Dataset content ->
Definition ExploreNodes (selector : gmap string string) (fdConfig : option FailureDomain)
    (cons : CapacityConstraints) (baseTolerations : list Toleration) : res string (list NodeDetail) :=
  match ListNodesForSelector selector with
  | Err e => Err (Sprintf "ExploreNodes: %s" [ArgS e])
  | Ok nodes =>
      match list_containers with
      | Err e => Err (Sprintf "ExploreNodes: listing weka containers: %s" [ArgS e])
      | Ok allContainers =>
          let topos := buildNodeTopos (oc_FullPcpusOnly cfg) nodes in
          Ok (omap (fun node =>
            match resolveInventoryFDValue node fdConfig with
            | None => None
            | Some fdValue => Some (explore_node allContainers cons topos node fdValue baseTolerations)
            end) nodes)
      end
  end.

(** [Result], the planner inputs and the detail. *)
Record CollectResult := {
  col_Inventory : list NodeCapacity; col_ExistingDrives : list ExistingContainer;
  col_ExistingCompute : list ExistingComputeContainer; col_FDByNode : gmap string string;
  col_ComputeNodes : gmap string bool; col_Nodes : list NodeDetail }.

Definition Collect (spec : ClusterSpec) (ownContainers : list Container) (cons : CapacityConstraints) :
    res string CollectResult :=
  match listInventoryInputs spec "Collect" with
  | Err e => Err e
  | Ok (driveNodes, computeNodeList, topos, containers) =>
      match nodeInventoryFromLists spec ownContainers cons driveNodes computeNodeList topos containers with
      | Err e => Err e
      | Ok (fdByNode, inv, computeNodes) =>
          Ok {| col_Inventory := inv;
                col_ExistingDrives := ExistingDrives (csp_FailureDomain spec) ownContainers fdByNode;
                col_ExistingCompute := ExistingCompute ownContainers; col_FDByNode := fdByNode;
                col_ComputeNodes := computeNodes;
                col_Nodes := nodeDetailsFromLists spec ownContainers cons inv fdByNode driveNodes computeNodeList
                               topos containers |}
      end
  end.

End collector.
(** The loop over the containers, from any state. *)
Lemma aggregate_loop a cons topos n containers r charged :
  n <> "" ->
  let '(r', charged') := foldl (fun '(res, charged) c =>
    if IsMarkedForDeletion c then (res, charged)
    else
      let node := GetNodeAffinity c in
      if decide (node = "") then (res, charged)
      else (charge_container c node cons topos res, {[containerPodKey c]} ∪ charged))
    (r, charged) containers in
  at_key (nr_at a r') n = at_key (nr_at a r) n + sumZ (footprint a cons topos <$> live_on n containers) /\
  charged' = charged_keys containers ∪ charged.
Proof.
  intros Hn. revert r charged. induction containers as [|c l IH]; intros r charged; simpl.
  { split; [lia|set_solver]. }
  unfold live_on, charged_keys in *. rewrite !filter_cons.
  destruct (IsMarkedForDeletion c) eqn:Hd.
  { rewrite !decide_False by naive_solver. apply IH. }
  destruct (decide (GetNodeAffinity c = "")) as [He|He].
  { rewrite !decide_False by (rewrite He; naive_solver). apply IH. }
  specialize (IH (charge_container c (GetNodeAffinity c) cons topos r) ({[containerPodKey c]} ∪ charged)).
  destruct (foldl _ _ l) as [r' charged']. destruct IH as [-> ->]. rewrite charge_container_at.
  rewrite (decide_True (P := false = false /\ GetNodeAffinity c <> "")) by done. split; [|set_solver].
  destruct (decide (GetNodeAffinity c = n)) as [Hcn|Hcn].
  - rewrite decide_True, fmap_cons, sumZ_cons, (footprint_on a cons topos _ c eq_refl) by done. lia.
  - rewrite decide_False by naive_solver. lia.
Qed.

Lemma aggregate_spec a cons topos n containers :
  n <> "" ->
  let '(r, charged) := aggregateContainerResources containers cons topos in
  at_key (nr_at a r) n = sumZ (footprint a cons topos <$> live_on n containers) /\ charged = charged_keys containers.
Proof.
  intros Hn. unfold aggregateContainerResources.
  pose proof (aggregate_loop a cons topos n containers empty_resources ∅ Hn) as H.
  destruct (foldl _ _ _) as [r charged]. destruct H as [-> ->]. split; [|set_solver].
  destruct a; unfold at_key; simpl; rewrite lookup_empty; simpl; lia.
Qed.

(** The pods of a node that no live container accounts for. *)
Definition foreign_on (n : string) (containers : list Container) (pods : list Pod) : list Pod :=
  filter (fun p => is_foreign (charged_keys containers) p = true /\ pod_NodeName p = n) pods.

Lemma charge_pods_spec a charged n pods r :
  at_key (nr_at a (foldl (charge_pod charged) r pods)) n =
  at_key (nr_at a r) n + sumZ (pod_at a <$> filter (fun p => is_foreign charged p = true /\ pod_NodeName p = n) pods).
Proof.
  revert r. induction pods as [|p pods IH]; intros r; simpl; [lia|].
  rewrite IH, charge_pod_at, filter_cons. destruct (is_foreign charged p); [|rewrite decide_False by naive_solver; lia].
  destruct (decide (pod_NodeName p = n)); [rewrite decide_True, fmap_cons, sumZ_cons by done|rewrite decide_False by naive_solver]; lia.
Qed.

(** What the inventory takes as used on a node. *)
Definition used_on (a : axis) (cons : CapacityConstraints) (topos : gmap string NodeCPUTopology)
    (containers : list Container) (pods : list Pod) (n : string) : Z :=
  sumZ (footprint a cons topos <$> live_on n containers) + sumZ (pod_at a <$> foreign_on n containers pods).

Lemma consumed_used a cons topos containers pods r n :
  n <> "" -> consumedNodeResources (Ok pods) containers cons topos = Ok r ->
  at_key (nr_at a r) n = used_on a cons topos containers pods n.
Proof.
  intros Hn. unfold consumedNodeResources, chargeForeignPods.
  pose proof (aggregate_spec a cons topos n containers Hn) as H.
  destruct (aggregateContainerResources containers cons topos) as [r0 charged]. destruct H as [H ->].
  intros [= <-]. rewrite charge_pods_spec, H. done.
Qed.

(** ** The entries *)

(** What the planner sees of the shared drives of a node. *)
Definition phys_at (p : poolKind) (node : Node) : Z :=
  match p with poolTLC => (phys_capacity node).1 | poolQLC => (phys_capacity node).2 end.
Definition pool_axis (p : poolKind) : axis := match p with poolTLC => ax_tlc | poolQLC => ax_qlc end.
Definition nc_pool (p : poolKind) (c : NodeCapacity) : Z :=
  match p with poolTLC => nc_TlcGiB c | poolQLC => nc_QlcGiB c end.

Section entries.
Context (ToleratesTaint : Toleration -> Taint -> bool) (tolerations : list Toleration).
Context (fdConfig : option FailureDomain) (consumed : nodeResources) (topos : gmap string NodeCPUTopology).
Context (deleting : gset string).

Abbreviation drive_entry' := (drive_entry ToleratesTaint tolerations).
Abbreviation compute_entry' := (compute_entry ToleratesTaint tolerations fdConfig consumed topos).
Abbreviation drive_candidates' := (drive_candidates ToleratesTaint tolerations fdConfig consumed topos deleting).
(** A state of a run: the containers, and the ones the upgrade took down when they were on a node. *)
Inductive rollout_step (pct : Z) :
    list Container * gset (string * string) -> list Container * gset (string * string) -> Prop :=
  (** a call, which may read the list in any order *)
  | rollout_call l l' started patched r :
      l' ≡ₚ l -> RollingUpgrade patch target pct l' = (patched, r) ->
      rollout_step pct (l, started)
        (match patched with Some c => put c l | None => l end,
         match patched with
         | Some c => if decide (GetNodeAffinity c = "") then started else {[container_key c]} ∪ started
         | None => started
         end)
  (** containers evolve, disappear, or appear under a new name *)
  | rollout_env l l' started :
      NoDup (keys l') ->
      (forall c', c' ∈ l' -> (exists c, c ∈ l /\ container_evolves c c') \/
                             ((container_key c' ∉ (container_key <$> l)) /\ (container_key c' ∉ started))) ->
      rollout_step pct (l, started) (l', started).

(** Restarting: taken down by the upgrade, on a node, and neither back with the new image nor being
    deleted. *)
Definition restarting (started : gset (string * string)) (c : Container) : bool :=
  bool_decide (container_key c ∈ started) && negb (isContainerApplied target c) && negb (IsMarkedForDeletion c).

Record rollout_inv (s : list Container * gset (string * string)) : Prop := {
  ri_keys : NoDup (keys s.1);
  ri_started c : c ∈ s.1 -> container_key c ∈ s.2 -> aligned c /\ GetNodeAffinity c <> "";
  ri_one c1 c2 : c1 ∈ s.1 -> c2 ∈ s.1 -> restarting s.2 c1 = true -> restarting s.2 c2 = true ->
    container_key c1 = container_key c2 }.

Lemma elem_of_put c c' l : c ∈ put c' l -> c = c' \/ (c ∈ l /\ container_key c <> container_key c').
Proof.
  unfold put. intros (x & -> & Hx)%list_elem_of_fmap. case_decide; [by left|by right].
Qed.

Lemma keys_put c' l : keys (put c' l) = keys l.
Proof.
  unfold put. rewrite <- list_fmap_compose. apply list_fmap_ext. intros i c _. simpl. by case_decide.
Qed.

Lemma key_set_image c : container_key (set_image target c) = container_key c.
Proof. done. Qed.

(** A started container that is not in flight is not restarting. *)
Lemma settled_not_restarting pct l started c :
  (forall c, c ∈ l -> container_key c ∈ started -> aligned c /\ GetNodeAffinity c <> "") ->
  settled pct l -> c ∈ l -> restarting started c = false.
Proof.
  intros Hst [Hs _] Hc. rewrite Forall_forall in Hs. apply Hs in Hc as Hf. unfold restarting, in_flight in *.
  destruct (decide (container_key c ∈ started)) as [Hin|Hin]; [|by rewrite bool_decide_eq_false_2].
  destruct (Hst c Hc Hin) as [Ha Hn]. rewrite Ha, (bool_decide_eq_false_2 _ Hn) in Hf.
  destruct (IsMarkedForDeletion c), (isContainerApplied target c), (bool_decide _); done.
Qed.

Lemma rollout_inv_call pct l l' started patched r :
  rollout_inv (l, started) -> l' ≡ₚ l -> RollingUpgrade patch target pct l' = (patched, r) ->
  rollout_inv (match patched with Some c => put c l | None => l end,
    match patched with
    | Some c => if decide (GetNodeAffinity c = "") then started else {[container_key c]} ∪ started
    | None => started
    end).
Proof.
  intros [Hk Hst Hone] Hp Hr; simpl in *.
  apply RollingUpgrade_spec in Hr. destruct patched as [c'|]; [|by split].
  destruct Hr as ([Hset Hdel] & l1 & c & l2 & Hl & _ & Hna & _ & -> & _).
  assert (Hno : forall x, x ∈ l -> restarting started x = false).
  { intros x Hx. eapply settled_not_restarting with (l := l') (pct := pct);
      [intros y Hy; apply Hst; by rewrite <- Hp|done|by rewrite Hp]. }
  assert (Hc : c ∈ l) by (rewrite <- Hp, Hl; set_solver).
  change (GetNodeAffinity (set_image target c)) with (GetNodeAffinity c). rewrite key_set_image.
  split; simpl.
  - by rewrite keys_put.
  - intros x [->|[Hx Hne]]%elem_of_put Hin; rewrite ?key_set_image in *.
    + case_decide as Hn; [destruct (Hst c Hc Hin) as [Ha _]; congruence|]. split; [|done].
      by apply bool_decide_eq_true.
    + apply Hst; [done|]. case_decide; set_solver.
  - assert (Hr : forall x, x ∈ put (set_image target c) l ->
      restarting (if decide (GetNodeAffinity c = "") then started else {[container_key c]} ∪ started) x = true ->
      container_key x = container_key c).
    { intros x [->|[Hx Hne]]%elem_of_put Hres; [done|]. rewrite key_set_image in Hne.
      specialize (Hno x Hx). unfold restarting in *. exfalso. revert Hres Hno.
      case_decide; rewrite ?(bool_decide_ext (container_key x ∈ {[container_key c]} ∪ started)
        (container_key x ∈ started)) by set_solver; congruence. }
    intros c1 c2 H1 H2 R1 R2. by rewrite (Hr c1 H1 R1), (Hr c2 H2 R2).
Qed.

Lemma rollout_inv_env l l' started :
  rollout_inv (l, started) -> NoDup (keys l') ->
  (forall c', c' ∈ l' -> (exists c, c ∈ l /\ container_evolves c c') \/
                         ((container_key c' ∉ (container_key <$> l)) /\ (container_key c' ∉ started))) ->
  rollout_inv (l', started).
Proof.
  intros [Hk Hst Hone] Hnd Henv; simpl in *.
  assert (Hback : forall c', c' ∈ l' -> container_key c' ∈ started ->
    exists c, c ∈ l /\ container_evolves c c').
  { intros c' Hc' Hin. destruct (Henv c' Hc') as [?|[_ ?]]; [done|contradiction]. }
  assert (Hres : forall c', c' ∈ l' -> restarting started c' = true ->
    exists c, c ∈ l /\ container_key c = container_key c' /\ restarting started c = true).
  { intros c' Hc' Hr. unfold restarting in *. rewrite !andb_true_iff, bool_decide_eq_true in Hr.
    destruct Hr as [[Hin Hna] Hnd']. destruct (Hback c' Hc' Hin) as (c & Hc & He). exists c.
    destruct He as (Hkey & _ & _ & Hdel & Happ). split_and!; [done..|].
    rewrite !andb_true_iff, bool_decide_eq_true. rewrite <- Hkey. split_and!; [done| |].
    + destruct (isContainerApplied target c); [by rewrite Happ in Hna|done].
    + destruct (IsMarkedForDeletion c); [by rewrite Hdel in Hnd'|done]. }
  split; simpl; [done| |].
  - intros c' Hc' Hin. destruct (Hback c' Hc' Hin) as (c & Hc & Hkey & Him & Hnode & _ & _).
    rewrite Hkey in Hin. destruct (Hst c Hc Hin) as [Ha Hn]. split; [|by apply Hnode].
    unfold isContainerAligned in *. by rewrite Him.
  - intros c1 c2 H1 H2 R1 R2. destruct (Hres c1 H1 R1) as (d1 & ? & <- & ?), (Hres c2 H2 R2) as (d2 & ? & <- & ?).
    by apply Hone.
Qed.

Work item ->
Go through the listing above and write out exactly the lines starting with the one holding "pose proof (aggregate_spec" and running through the one holding "Section entries.", ends included, and no others.

Written solution ->
  pose proof (aggregate_spec a cons topos n containers Hn) as H.
  destruct (aggregateContainerResources containers cons topos) as [r0 charged]. destruct H as [H ->].
  intros [= <-]. rewrite charge_pods_spec, H. done.
Qed.

(** ** The entries *)

(** What the planner sees of the shared drives of a node. *)
Definition phys_at (p : poolKind) (node : Node) : Z :=
  match p with poolTLC => (phys_capacity node).1 | poolQLC => (phys_capacity node).2 end.
Definition pool_axis (p : poolKind) : axis := match p with poolTLC => ax_tlc | poolQLC => ax_qlc end.
Definition nc_pool (p : poolKind) (c : NodeCapacity) : Z :=
  match p with poolTLC => nc_TlcGiB c | poolQLC => nc_QlcGiB c end.

Section entries.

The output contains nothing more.